Saved data entries
◆ ◆ ◆ ◆
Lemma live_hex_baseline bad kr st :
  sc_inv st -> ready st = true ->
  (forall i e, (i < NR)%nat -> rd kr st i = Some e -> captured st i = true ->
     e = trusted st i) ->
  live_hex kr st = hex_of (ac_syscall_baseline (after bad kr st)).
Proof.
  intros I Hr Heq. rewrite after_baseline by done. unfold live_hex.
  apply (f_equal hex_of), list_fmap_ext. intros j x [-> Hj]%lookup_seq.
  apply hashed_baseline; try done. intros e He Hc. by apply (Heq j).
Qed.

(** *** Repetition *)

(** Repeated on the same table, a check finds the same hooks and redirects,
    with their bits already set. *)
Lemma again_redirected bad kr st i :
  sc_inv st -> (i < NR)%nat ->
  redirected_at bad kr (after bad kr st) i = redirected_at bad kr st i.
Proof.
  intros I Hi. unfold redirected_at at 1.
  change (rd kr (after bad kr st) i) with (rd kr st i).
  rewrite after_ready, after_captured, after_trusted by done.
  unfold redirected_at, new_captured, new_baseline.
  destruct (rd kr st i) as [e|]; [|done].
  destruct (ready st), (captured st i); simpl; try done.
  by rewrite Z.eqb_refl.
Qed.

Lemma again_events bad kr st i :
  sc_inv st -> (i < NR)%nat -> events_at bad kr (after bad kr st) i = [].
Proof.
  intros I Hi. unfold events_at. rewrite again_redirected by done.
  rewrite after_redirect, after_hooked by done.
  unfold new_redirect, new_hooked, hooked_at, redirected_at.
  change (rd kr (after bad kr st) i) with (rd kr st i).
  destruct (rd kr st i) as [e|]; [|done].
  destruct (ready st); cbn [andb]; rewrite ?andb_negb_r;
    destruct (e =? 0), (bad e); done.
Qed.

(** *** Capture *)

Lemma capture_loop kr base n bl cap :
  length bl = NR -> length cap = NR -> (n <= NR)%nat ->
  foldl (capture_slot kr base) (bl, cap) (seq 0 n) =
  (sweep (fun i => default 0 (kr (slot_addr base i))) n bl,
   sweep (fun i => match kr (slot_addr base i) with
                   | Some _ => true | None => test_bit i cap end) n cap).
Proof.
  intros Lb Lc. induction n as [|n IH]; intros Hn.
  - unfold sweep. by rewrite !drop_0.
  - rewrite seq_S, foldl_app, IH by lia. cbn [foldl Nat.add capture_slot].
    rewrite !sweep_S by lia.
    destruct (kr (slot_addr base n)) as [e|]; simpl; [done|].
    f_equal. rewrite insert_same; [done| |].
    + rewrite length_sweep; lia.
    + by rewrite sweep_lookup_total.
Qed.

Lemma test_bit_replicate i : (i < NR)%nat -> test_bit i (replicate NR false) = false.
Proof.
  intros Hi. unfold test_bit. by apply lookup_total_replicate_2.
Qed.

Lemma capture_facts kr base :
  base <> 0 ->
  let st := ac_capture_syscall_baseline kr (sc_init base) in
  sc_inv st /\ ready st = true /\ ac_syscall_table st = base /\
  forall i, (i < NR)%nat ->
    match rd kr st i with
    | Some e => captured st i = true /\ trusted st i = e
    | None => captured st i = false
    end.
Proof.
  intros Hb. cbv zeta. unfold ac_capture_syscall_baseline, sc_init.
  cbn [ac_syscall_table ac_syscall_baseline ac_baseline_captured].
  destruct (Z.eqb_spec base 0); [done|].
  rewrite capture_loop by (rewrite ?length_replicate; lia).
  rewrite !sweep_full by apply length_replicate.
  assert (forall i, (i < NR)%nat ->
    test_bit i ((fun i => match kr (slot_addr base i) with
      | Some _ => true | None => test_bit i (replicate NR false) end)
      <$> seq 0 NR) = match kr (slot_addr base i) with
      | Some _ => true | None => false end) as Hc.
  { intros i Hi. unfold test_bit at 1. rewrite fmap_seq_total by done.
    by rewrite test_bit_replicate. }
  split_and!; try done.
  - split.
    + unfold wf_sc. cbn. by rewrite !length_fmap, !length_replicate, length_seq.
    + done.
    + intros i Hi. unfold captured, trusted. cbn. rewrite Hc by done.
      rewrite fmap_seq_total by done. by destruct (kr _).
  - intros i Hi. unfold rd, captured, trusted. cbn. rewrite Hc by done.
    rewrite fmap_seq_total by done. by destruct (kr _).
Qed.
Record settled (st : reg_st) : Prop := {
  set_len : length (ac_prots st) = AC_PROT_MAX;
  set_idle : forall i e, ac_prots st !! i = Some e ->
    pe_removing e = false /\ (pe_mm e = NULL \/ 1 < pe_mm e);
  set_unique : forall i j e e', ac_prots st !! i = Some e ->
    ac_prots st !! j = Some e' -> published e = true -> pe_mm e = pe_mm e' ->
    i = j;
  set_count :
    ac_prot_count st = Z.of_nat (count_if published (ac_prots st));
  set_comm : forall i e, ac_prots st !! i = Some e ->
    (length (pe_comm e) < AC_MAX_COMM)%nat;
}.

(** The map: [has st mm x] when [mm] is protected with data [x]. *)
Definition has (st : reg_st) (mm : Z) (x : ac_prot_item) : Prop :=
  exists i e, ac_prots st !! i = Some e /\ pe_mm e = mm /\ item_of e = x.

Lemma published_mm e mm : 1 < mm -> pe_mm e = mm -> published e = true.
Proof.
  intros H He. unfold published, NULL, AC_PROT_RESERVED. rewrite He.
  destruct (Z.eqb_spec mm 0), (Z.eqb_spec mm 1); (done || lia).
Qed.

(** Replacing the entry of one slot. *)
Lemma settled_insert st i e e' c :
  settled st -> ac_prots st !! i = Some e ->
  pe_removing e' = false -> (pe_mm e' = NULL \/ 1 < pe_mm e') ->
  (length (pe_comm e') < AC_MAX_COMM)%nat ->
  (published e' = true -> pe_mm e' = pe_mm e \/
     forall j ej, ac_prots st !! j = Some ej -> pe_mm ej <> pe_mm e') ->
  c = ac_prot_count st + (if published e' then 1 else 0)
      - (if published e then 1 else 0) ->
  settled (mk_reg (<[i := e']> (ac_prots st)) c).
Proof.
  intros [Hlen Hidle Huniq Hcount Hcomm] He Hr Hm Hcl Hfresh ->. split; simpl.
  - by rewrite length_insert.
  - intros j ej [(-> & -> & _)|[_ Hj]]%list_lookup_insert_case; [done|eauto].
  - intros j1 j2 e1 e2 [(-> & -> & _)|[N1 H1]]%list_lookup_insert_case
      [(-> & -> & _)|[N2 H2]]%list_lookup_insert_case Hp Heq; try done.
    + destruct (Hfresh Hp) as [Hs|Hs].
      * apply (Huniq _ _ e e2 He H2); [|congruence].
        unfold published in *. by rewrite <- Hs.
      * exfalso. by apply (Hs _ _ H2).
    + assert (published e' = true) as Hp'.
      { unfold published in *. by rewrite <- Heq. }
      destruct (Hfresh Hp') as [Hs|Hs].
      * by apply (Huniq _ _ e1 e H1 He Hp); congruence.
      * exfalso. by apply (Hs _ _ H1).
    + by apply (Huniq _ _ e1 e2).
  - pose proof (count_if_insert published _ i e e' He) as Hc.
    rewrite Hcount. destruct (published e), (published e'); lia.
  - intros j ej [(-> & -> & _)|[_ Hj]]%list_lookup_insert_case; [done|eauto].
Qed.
◆ ◆ ◆ ◆
◆ **DIRECTIONS FOR THIS TASK**: Reply with the lines from the first line of the entries through the line that contains "apply hashed_baseline; try", repeated exactly with both ends kept, and with nothing else.

◆ **RESULT OF THE EXERCISE**:
Lemma live_hex_baseline bad kr st :
  sc_inv st -> ready st = true ->
  (forall i e, (i < NR)%nat -> rd kr st i = Some e -> captured st i = true ->
     e = trusted st i) ->
  live_hex kr st = hex_of (ac_syscall_baseline (after bad kr st)).
Proof.
  intros I Hr Heq. rewrite after_baseline by done. unfold live_hex.
  apply (f_equal hex_of), list_fmap_ext. intros j x [-> Hj]%lookup_seq.
  apply hashed_baseline; try done. intros e He Hc. by apply (Heq j).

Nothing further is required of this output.